Anyway, my concern is because I'm involved with the care of the elderly, and we have a rapidly aging population, with a dwindling younger one, that we are only at the tip of the iceberg and are already way over stressed in terms of the number of sick old people we can accommodate. Also, it really seems to me that a lot of these people do not have any quality of life.
But I don't feel qualified to make decisions about who lives and who dies. We would need to have consent of some form, or a process by which it wouldn't be easily corruptible. Sometimes I can't shut my mouth about religion even at work, this reminded me of this, we've got a relatively young guy with a progressive neurological disorder and he can't remember much. He's also JW, and they don't celebrate birthdays and shit, right? So anyway the recreation therapist said, they're,allowed to take him to parties to listen to music and have a piece of cake, because he doesn't really have anything left in the world, but they have to remind him each time that its against his religion. I didn't bite my tongue fast enough, i said "if his gods gonna hold that against him at this point in his life, maybe his gods not worth having!"
Anyway, no, I was just wondering if in general atheists believed that mercy killing was acceptable, but we got into suicide machines and forced euthanasia... You folks are gonna open my mind too much and my brain will fall out.
I'm not making the best use of the website because I'm using an iPad and there's some things I can't do. I would like to follow you on twitter if you're on it, I saw your name kir but then I couldn't link to it..
Oh, that might be because I changed the twitter name to match my blog. I'll go update that link. Here it is as well:
Can you message it to me or post it here? Anyone else who talks to me on these forums too, if you have a twitter name and I can follow you please share. I'm sure if I was on a pc it would be easy for me to find that info but this iPad is kind of like a big cell phone in some ways. Or I'm just not figuring it out yet. I'll get it eventually.
Regarding psychopharmacotherapy, medicine is very limited in what it can do for psychiatric illnesses. There is still so much to learn about how the brain works. One clear example is the link between diabetes and depression. My daughter was diagnosed with Type 1 Diabetes at 8 years old, and just last month was diagnosed with social anxiety disorder and depression. The psychiatrist said that there is a huge population of diabetics with depression, these two seemingly unrelated diseases go hand in hand a good percentage of the time. There are insulin receptors in the brain which we don't really know what they do, maybe they are involved with feeling full during a meal, or giving you pleasure from food, (these are my own theories), but clearly they do something. Then you mess up the metabolism and add exogenous insulin to the system, and something else goes wrong. So much of medicine is sadly just affecting natural systems in a way that we don't clearly understand, leading to other problems that we understand even less.

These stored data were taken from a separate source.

(** A message added by [add_ticket_message], with a role that designates
    a member of the enum, is among the messages [get_ticket_info] reads back
    for that ticket, which are one more than before; its role is rendered
    as the value of that member (as [None] if the member is false). *)
Theorem add_then_get_ticket_info (ticket_id content role : string)
    (w : world) (t : udahub.Ticket) (member : EnumMember) :
  w_faults w = [] ->
  find (fun t => String.eqb (udahub.ticket_id t) ticket_id)
    (udahub.tickets (w_udahub w)) = Some t ->
  role_member role = Some member ->
  let w' :=
    snd (ticket_tools.add_ticket_message ticket_id content role w) in
  exists d msgs,
    fst (ticket_tools.get_ticket_info ticket_id w') = Return (VDict d)
    /\ dict_get "messages" d = Some (VList msgs)
    /\ In (VDict [ ("role",
                    if member_truthy member then VStr (value member)
                    else VNone);
                   ("content", VStr content);
                   ("created_at", opt_iso (default_created_at (w_now w))) ])
         msgs
    /\ List.length msgs
       = S (List.length
              (filter (fun m => String.eqb (udahub.msg_ticket_id m) ticket_id)
                 (udahub.ticket_messages (w_udahub w)))).
Proof.
  intros Hf Ht Hrole w'.
  destruct (add_ticket_message_run ticket_id content role w t member Hf Ht
              Hrole) as (Hf' & Hdb & _).
  fold w' in Hf', Hdb.
  rewrite (get_ticket_info_run ticket_id w' Hf'), Hdb.
  cbn [udahub.set_ticket_messages udahub.tickets udahub.ticket_metadata
       udahub.users udahub.ticket_messages].
  rewrite Ht. cbv zeta.
  eexists _, _. split; [reflexivity |]. split; [reflexivity |].
  set (message := udahub.mkTicketMessage _ _ _ _ _).
  assert (Hfilter :
    filter (fun m => String.eqb (udahub.msg_ticket_id m) ticket_id)
      (udahub.ticket_messages (w_udahub w) ++ [message])
    = filter (fun m => String.eqb (udahub.msg_ticket_id m) ticket_id)
        (udahub.ticket_messages (w_udahub w)) ++ [message]).
  { rewrite filter_app. cbn [filter]. subst message.
    cbn [udahub.msg_ticket_id]. now rewrite String.eqb_refl. }
  rewrite Hfilter. split.
  - match goal with
    | |- In ?x _ =>
        change x with (VDict (ticket_tools.message_dict message))
    end.
    apply (in_map (fun m => VDict (ticket_tools.message_dict m))).
    apply (Permutation_in _
             (Permutation_sym (stable_sort_permutation _ _))).
    apply in_or_app. right. now left.
  - rewrite length_map.
    rewrite (Permutation_length (stable_sort_permutation _ _)).
    rewrite length_app. cbn. lia.
Qed.

(** Repeating [update_ticket_status] with the same arguments changes
    nothing more and gives the same answer. *)
Theorem update_ticket_status_idempotent (ticket_id status : string)
    (issue_type : option string) (w : world) :
  w_faults w = [] ->
  let r1 := ticket_tools.update_ticket_status ticket_id status issue_type w in
  let r2 :=
    ticket_tools.update_ticket_status ticket_id status issue_type (snd r1) in
  fst r2 = fst r1
  /\ w_udahub (snd r2) = w_udahub (snd r1)
  /\ w_cultpass (snd r2) = w_cultpass (snd r1).
Proof.
  intros Hf r1 r2.
  assert (Hkey : forall x,
    String.eqb
      (udahub.md_ticket_id (ticket_tools.updated_metadata status issue_type x))
      ticket_id
    = String.eqb (udahub.md_ticket_id x) ticket_id).
  { intros x.
    now rewrite (proj1 (CultPassFacts.updated_metadata_fields status
                          issue_type x)). }
  assert (Hidem : forall x,
    ticket_tools.updated_metadata status issue_type
      (ticket_tools.updated_metadata status issue_type x)
    = ticket_tools.updated_metadata status issue_type x).
  { intros x. unfold ticket_tools.updated_metadata.
    destruct (truthy issue_type) eqn:E; cbn; now rewrite ?E. }
  destruct (find (fun m => String.eqb (udahub.md_ticket_id m) ticket_id)
              (udahub.ticket_metadata (w_udahub w))) as [m |] eqn:Hm.
  - destruct (update_ticket_status_run ticket_id status issue_type w m Hf Hm)
      as (Hf1 & Hc1 & Hdb1 & Hr1).
    fold r1 in Hf1, Hc1, Hdb1, Hr1.
    assert (Hm1 :
      find (fun m => String.eqb (udahub.md_ticket_id m) ticket_id)
        (udahub.ticket_metadata (w_udahub (snd r1)))
      = Some (ticket_tools.updated_metadata status issue_type m)).
    { rewrite Hdb1. cbn [udahub.set_ticket_metadata udahub.ticket_metadata].
      now apply find_update_first. }
    destruct (update_ticket_status_run ticket_id status issue_type (snd r1)
                _ Hf1 Hm1) as (_ & Hc2 & Hdb2 & Hr2).
    fold r2 in Hc2, Hdb2, Hr2.
    split; [| split].
    + rewrite Hr2, Hr1.
      destruct (CultPassFacts.updated_metadata_fields status issue_type m)
        as (_ & _ & _ & Hmain).
      rewrite Hmain. destruct (truthy issue_type); reflexivity.
    + rewrite Hdb2, Hdb1.
      cbn [udahub.set_ticket_metadata udahub.ticket_metadata udahub.knowledge
           udahub.tickets udahub.ticket_messages udahub.users].
      now rewrite update_first_idempotent.
    + exact Hc2.
  - subst r2 r1.
    unfold ticket_tools.update_ticket_status, ticket_tools.get_db_session,
      open_session, try_finally, try_except, query_udahub, commit, rollback,
      round_trip, close, log, bind, ret.
    cbn -[ticket_tools.updated_metadata truthy update_first].
    rewrite Hf. cbn -[ticket_tools.updated_metadata truthy update_first].
    rewrite Hm. cbn -[ticket_tools.updated_metadata truthy update_first].
    rewrite Hm. cbn. repeat split.
Qed.

End MoreRoundTrips.

Lemma add_then_get_ticket_info_witness :
  exists d msgs,
    fst (@ticket_tools.get_ticket_info toy_runtime "t1"
           (snd (@ticket_tools.add_ticket_message toy_runtime "t1"
                   "Please reset your password" "ai" toy_world)))
    = Return (VDict d)
    /\ dict_get "messages" d = Some (VList msgs)
    /\ In (VDict [ ("role", VStr "ai");
                   ("content", VStr "Please reset your password");
                   ("created_at", VStr "2024-01-01T00:00:00") ])
         msgs
    /\ List.length msgs = 2%nat.
Proof.
  exact (@add_then_get_ticket_info toy_runtime "t1"
           "Please reset your password" "ai" toy_world _
           (mkEnumMember "ai" "ai") eq_refl eq_refl eq_refl).
Defined.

Anyway, for psychopharmacology we have: antianxiety agents, antidepressants, mood stabilizers (basically lithium and antiepileptic drugs), and antipsychotics.
It may seem like a new antidepressant comes out every other day but sadly most of these are "me-too" drugs, they are variations (often very slight variations) on what already exists. (Bupropion is actually one exception, it is more different from the other antidepressants then any of them are to each other, because it affects dopamine where the others affect mostly serotonin and a bit of norepinephrine).
There is a lot of potential in the hallucinogens and some other drugs of abuse, but the potential for these is limited by the fact that people abuse them. This is another topic I have to post because I am very passionate about the fact that people abuse drugs because they are unhappy, not because they are bad.